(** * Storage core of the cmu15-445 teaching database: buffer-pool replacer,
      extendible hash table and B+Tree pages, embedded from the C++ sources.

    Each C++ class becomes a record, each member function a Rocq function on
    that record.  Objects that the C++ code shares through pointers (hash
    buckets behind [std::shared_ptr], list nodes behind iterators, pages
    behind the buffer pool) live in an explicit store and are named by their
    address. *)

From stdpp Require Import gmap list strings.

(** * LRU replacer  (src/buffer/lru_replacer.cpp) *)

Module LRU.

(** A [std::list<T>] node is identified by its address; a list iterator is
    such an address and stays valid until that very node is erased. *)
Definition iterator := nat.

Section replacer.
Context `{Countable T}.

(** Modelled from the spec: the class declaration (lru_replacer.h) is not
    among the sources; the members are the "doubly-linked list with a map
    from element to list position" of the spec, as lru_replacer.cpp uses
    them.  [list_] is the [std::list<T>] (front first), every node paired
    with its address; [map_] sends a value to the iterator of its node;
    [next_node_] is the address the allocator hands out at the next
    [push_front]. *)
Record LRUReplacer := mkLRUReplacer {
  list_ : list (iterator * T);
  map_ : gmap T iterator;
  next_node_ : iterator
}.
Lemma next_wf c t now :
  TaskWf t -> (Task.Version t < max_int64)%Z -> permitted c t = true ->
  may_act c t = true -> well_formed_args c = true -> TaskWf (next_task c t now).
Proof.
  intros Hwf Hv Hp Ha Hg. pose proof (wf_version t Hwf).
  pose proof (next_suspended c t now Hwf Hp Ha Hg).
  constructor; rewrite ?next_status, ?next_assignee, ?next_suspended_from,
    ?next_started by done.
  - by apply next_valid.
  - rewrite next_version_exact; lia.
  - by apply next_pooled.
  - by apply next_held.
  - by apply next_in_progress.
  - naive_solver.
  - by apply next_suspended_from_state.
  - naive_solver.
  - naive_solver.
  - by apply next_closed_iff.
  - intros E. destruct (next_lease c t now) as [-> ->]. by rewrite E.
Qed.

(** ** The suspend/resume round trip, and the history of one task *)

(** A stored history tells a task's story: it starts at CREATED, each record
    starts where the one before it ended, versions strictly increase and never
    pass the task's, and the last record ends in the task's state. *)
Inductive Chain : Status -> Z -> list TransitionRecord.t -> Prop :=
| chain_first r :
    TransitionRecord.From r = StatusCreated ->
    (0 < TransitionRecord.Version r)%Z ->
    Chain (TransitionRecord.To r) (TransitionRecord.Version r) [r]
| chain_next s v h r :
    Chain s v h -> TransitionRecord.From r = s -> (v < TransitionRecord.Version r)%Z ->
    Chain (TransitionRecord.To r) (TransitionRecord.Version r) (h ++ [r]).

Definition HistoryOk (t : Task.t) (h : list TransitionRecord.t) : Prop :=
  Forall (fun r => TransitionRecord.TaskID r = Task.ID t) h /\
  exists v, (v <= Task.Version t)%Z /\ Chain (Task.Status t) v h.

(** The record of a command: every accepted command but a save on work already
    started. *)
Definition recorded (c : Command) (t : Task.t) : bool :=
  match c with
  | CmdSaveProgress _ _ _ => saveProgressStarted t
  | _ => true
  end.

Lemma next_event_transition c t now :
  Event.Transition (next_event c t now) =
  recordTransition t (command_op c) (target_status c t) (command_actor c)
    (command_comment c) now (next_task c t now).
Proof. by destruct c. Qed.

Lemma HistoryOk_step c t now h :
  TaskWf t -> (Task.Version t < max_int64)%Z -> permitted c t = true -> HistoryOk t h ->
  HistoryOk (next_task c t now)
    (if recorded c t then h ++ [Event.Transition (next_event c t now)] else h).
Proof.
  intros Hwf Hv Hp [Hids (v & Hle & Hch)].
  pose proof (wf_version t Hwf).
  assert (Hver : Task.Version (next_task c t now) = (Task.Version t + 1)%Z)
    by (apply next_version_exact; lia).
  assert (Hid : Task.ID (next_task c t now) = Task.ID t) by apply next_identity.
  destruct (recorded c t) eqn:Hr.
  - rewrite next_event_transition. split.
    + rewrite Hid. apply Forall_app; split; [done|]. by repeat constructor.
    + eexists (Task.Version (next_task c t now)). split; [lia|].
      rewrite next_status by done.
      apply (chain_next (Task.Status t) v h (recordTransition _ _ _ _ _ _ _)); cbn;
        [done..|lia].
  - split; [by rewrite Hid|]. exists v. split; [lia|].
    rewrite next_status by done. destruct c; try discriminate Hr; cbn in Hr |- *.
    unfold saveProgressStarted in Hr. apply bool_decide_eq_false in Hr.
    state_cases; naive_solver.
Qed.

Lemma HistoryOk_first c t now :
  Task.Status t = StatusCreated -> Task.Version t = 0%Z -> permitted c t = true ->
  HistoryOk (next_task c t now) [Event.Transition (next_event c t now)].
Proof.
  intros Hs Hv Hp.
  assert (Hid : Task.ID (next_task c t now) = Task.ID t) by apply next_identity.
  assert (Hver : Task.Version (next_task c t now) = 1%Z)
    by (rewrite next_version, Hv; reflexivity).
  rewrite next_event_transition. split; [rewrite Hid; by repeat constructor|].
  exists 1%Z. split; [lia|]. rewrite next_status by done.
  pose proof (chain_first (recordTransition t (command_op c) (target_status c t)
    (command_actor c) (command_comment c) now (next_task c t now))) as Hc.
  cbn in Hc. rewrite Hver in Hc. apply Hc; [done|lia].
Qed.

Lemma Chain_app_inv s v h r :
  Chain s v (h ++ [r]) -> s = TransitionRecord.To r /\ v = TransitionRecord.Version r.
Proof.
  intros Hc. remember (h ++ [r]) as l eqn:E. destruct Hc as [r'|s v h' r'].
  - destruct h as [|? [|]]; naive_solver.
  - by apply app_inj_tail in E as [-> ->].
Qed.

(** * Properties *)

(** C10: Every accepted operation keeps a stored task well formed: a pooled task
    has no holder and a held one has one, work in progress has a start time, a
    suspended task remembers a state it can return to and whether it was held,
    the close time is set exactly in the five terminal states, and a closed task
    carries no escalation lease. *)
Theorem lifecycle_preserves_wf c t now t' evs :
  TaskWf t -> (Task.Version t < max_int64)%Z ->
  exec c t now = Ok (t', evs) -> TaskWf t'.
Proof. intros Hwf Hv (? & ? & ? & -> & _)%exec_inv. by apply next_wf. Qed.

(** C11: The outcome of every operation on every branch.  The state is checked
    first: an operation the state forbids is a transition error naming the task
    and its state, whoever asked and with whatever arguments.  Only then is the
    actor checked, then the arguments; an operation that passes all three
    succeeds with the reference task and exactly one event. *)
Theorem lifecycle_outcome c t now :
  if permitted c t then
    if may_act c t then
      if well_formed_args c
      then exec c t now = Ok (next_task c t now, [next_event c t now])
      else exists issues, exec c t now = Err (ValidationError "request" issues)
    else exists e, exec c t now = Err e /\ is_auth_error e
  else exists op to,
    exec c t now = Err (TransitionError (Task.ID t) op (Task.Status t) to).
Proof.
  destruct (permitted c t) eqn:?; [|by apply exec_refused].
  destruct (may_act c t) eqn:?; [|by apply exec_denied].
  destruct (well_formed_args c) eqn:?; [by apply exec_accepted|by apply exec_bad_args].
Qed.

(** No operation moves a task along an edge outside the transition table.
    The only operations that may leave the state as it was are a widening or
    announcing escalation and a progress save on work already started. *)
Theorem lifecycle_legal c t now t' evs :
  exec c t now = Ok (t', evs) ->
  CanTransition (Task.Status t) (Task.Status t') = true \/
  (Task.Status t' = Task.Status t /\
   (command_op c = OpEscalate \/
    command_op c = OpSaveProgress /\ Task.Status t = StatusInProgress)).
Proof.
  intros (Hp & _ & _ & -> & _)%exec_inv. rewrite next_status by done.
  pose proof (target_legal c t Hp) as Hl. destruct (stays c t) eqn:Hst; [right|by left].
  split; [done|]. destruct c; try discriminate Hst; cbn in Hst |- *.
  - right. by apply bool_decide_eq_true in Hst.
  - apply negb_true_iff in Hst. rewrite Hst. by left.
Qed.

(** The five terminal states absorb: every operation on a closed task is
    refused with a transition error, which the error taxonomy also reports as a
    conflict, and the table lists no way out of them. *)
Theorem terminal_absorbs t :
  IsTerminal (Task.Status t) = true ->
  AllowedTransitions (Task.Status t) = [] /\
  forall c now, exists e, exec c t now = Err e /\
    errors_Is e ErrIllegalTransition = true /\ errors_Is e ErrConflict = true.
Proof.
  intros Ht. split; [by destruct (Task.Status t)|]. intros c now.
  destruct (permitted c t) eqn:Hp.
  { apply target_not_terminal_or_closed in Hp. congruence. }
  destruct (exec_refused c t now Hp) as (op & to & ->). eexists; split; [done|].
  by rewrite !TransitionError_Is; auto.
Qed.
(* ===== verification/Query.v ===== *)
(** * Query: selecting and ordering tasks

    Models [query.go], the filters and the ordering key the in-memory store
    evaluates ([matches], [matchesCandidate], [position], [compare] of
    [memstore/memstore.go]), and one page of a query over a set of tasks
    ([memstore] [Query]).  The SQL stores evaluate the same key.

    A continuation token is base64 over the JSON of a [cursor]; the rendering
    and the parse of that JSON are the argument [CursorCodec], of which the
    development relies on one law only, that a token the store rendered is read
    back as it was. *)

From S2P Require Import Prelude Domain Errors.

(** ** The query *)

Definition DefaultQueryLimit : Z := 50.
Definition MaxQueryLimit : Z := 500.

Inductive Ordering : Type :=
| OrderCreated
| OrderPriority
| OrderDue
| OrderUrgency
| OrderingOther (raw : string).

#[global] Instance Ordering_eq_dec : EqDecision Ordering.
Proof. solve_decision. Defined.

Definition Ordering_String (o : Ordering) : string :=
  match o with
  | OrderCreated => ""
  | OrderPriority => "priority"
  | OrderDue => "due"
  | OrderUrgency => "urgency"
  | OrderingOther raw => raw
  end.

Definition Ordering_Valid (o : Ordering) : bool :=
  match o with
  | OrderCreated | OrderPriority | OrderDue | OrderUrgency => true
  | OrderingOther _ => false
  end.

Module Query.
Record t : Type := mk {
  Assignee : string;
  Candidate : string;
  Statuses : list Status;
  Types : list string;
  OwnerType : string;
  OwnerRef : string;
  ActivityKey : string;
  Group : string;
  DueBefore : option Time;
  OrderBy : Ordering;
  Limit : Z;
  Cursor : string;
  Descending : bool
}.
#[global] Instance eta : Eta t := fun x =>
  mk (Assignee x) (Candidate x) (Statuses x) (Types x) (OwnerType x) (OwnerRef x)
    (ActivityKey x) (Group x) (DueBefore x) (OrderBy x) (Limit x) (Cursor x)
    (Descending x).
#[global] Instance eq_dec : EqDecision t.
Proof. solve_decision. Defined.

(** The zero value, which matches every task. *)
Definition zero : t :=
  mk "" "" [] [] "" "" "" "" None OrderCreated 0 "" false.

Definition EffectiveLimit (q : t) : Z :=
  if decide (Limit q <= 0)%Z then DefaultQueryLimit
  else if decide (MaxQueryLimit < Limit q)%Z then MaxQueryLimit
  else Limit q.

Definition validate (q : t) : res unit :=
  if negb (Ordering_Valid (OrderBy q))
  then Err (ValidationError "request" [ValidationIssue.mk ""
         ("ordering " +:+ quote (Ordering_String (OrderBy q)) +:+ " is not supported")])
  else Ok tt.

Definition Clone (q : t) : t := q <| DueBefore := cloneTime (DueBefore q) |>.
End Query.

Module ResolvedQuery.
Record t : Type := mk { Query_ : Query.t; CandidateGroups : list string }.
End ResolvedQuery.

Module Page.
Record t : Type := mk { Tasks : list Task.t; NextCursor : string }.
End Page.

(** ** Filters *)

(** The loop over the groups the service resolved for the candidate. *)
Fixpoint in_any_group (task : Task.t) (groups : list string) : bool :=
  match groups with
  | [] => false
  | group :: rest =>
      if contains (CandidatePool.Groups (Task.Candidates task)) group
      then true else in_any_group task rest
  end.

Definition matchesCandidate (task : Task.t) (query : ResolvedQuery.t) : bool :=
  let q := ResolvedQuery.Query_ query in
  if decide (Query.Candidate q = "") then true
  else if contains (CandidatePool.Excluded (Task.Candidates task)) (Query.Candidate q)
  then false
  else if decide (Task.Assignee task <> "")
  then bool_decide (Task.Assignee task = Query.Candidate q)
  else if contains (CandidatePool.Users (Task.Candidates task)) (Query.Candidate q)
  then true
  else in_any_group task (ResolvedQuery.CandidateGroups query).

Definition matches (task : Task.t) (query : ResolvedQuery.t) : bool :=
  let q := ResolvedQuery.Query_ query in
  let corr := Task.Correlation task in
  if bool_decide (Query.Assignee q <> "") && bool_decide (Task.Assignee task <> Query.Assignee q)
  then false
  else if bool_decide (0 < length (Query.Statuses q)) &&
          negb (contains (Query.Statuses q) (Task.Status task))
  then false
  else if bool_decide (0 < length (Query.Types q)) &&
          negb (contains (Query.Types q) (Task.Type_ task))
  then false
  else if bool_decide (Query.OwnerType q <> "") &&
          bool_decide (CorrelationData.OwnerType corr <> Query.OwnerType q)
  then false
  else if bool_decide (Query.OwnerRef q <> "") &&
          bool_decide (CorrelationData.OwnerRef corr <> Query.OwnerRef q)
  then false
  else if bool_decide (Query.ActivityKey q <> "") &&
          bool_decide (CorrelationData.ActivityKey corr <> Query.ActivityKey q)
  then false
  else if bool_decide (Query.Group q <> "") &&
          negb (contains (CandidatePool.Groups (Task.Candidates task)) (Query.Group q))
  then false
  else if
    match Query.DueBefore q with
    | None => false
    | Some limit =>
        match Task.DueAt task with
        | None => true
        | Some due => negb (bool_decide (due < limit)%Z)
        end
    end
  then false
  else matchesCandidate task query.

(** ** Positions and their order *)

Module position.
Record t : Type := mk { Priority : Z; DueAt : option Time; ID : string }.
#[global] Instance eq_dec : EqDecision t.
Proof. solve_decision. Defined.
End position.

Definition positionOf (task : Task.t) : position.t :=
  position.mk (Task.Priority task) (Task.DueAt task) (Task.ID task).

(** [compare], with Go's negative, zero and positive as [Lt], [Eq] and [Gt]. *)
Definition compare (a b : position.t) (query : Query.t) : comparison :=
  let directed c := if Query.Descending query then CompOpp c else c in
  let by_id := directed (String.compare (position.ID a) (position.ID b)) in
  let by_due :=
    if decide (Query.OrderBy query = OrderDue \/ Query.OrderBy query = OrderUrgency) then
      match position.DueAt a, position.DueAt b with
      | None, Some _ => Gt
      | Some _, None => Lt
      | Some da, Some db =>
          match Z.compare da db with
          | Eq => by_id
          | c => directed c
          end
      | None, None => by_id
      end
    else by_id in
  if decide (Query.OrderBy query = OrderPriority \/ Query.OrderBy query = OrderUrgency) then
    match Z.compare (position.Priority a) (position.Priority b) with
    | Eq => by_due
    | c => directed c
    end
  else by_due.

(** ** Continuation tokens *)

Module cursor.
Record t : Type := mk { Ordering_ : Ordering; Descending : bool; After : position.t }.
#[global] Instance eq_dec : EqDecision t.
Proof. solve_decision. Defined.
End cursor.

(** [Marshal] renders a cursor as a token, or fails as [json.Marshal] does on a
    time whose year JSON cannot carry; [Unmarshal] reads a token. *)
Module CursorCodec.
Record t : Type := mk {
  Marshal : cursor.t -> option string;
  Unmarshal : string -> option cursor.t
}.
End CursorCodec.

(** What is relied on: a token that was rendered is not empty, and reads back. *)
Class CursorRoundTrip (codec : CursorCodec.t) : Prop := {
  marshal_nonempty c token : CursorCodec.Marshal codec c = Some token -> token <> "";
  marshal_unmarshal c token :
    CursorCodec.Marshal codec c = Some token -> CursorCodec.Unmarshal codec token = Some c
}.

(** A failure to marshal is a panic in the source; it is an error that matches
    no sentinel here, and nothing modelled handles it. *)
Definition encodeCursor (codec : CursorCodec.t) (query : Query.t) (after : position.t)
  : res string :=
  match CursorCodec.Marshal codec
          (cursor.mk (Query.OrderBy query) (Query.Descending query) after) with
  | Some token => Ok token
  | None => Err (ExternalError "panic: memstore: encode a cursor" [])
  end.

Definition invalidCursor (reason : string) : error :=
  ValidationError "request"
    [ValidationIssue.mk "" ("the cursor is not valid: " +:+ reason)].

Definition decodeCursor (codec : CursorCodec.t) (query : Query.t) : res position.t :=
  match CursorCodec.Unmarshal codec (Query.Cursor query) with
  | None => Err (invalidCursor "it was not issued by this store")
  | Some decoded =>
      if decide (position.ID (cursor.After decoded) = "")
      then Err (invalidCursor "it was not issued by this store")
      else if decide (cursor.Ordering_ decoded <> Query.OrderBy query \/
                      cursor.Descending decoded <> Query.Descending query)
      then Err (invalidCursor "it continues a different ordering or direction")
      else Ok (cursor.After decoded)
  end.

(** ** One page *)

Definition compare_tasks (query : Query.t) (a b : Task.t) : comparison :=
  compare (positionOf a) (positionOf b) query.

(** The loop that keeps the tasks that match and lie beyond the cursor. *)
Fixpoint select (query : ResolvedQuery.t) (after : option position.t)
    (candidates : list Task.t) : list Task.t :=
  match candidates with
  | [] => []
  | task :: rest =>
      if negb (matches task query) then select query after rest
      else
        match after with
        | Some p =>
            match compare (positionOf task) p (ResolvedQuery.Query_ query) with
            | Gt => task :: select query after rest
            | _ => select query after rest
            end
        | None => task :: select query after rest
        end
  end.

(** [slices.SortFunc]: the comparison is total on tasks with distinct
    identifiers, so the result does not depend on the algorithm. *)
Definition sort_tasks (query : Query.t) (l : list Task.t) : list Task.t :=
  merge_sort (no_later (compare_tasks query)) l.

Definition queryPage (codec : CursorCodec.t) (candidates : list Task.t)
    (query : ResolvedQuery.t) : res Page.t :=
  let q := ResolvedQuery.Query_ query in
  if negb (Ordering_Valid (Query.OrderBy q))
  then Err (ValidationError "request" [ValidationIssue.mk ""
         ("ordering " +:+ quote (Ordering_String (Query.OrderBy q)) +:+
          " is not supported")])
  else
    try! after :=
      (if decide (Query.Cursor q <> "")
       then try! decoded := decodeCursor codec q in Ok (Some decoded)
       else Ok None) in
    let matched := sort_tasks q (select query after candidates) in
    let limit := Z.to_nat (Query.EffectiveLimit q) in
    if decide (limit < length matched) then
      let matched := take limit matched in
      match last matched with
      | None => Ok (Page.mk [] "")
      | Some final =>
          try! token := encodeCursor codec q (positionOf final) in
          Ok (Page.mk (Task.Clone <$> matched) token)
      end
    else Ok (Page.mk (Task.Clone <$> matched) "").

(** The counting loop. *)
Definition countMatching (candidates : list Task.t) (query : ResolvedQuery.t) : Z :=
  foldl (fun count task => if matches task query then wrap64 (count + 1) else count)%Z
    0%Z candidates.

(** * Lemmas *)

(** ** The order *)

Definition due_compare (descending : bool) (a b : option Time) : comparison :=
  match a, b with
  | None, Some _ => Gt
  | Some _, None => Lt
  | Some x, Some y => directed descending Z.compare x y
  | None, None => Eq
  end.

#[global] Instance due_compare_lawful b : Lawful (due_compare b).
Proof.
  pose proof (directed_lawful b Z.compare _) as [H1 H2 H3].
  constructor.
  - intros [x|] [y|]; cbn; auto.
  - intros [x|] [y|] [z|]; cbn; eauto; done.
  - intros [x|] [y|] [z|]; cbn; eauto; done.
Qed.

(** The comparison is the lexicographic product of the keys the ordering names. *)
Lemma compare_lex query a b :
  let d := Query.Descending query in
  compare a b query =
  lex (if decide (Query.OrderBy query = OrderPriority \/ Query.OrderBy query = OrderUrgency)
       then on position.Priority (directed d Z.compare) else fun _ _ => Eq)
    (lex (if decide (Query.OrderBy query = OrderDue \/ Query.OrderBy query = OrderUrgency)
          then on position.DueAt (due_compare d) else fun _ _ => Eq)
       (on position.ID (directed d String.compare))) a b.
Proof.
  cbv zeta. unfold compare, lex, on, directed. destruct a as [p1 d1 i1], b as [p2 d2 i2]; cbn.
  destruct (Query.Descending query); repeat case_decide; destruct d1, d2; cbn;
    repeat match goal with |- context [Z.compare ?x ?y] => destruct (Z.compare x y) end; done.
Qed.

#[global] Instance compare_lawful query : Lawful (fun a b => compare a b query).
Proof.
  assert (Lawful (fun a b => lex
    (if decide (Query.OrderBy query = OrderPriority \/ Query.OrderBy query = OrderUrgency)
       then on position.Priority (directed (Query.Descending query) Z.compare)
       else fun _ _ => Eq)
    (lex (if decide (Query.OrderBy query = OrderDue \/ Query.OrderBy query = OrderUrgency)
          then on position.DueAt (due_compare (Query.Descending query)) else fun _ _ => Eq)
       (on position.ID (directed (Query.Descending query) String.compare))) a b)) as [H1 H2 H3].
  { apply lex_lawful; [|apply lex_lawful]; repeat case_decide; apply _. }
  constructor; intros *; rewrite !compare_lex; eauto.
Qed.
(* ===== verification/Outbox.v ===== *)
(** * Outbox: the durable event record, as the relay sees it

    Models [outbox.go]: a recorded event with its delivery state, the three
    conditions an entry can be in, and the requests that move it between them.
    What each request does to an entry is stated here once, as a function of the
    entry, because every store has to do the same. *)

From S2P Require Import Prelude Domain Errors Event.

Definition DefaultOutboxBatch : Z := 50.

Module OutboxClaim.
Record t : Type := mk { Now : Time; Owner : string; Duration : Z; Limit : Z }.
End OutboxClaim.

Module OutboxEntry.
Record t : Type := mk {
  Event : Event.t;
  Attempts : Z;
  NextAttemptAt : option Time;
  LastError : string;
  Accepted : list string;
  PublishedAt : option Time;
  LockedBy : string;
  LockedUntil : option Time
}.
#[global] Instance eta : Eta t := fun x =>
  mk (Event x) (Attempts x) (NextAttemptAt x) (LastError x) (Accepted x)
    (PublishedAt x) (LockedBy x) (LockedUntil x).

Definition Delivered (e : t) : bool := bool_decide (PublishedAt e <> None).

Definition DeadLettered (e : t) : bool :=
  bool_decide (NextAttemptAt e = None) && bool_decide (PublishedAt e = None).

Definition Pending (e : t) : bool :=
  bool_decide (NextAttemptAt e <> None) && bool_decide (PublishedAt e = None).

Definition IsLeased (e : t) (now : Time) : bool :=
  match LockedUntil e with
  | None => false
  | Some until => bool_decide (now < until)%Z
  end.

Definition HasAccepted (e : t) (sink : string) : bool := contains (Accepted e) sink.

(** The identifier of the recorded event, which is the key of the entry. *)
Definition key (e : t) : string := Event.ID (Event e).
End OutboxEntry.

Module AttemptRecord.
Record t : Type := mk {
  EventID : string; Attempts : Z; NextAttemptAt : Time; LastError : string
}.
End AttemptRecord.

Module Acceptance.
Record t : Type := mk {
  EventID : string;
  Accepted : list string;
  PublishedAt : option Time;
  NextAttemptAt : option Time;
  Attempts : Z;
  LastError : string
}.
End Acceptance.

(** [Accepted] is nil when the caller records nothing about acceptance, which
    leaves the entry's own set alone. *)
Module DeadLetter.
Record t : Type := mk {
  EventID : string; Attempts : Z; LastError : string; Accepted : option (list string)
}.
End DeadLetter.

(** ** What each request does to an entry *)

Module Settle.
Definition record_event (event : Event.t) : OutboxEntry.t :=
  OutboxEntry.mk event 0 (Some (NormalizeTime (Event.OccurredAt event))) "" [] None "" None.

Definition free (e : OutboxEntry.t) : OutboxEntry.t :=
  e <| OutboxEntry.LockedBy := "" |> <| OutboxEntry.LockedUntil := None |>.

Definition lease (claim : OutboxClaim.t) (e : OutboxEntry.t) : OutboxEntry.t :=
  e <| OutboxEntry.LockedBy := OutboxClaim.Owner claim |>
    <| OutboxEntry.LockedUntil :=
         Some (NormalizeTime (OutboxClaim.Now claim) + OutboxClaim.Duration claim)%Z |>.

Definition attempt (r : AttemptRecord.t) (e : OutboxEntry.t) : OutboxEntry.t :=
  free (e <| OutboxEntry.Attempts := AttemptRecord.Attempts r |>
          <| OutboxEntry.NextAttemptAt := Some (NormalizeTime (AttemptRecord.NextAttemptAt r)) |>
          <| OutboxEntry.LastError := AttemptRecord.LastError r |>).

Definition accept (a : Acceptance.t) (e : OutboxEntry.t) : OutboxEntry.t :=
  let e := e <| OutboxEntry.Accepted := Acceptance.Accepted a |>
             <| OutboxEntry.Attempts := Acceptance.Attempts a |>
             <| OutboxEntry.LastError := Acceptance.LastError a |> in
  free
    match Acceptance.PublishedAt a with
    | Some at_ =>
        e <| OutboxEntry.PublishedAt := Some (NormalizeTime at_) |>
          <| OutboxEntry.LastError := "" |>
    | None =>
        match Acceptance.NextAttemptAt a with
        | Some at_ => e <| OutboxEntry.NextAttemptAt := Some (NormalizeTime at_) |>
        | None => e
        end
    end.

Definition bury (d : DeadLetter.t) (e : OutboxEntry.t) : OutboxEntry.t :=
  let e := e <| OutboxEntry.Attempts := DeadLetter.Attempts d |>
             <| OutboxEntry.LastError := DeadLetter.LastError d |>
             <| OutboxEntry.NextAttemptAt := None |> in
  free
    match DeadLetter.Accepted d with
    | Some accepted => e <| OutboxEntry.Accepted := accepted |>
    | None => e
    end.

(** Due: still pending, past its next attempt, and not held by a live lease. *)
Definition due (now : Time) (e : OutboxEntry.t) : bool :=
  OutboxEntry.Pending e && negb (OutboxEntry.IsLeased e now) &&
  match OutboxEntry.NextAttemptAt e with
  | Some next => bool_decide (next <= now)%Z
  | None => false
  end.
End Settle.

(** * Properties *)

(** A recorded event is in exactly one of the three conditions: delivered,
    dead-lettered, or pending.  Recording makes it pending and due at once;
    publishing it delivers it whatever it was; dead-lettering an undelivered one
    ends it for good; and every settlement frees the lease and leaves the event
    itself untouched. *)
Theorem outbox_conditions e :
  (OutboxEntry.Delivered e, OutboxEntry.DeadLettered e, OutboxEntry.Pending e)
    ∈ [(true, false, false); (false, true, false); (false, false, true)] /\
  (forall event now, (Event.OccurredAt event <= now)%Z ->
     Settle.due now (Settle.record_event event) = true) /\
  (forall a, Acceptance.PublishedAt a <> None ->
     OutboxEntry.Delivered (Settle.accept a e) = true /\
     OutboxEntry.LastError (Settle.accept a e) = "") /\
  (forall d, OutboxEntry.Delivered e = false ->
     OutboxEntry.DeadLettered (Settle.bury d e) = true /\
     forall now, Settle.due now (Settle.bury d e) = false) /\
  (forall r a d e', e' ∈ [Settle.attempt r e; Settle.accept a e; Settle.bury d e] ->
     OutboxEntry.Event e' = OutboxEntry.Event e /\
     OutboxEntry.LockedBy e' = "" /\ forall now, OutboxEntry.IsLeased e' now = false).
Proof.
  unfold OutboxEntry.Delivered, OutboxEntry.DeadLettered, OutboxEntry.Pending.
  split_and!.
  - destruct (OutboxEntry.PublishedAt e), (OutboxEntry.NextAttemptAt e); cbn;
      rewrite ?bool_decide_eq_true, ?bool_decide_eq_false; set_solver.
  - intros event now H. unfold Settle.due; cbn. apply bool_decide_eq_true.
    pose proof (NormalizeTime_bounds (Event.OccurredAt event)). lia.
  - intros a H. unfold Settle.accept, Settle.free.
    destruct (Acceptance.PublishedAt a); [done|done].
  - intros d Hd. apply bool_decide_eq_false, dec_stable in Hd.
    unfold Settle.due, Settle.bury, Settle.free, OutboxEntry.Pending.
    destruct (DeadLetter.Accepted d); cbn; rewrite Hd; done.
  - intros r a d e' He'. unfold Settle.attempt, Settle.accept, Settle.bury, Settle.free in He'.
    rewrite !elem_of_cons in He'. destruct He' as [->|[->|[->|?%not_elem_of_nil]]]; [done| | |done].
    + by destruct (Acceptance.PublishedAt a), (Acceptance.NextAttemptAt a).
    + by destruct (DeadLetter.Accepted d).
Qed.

_ _ _ _

# What to do:
Return only the lines above that run from the opening line through the line containing "address. *)", exactly as written.

# Problem solution:
(** * Storage core of the cmu15-445 teaching database: buffer-pool replacer,
      extendible hash table and B+Tree pages, embedded from the C++ sources.

    Each C++ class becomes a record, each member function a Rocq function on
    that record.  Objects that the C++ code shares through pointers (hash
    buckets behind [std::shared_ptr], list nodes behind iterators, pages
    behind the buffer pool) live in an explicit store and are named by their
    address. *)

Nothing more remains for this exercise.